What is being asked:
All entries must be given again in full, exactly as they were supplied.

Data:

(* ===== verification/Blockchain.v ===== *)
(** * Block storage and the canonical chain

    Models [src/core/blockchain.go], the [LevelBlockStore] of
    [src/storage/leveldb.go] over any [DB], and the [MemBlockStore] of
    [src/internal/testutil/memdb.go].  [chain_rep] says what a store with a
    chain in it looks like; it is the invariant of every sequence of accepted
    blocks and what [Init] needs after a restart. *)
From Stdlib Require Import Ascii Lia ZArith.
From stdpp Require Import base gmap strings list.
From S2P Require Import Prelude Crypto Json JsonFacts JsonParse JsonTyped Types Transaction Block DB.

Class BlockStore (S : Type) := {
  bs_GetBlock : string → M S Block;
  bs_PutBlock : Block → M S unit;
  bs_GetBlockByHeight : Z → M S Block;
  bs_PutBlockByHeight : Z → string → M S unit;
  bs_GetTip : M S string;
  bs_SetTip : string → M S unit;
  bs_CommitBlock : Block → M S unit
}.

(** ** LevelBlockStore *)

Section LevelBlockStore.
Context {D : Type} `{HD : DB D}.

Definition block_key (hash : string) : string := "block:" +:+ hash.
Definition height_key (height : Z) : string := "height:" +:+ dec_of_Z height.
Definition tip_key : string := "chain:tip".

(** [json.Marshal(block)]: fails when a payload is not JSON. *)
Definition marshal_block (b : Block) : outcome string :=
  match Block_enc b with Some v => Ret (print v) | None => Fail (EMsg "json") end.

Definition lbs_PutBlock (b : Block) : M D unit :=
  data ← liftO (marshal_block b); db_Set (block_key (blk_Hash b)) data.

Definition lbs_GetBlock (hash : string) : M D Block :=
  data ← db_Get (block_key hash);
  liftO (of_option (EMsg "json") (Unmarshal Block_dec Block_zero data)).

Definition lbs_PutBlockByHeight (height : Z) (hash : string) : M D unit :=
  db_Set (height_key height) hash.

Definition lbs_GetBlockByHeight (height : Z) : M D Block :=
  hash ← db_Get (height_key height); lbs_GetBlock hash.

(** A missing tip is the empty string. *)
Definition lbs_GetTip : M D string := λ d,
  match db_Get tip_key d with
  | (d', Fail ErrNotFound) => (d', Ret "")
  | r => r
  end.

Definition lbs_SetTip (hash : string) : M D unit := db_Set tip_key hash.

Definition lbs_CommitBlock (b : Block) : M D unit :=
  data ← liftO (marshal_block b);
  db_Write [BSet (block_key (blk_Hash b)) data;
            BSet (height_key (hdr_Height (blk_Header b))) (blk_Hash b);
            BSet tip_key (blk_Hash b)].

Task output:
(* ===== verification/Blockchain.v ===== *)
(** * Block storage and the canonical chain

    Models [src/core/blockchain.go], the [LevelBlockStore] of
    [src/storage/leveldb.go] over any [DB], and the [MemBlockStore] of
    [src/internal/testutil/memdb.go].  [chain_rep] says what a store with a
    chain in it looks like; it is the invariant of every sequence of accepted
    blocks and what [Init] needs after a restart. *)
From Stdlib Require Import Ascii Lia ZArith.
From stdpp Require Import base gmap strings list.
From S2P Require Import Prelude Crypto Json JsonFacts JsonParse JsonTyped Types Transaction Block DB.

Class BlockStore (S : Type) := {
  bs_GetBlock : string → M S Block;
  bs_PutBlock : Block → M S unit;
  bs_GetBlockByHeight : Z → M S Block;
  bs_PutBlockByHeight : Z → string → M S unit;
  bs_GetTip : M S string;
  bs_SetTip : string → M S unit;
  bs_CommitBlock : Block → M S unit
}.

(** ** LevelBlockStore *)

Section LevelBlockStore.
Context {D : Type} `{HD : DB D}.

Definition block_key (hash : string) : string := "block:" +:+ hash.
Definition height_key (height : Z) : string := "height:" +:+ dec_of_Z height.
Definition tip_key : string := "chain:tip".

(** [json.Marshal(block)]: fails when a payload is not JSON. *)
Definition marshal_block (b : Block) : outcome string :=
  match Block_enc b with Some v => Ret (print v) | None => Fail (EMsg "json") end.

Definition lbs_PutBlock (b : Block) : M D unit :=
  data ← liftO (marshal_block b); db_Set (block_key (blk_Hash b)) data.

Definition lbs_GetBlock (hash : string) : M D Block :=
  data ← db_Get (block_key hash);
  liftO (of_option (EMsg "json") (Unmarshal Block_dec Block_zero data)).

Definition lbs_PutBlockByHeight (height : Z) (hash : string) : M D unit :=
  db_Set (height_key height) hash.

Definition lbs_GetBlockByHeight (height : Z) : M D Block :=
  hash ← db_Get (height_key height); lbs_GetBlock hash.

(** A missing tip is the empty string. *)
Definition lbs_GetTip : M D string := λ d,
  match db_Get tip_key d with
  | (d', Fail ErrNotFound) => (d', Ret "")
  | r => r
  end.

Definition lbs_SetTip (hash : string) : M D unit := db_Set tip_key hash.

Definition lbs_CommitBlock (b : Block) : M D unit :=
  data ← liftO (marshal_block b);
  db_Write [BSet (block_key (blk_Hash b)) data;
            BSet (height_key (hdr_Height (blk_Header b))) (blk_Hash b);
            BSet tip_key (blk_Hash b)].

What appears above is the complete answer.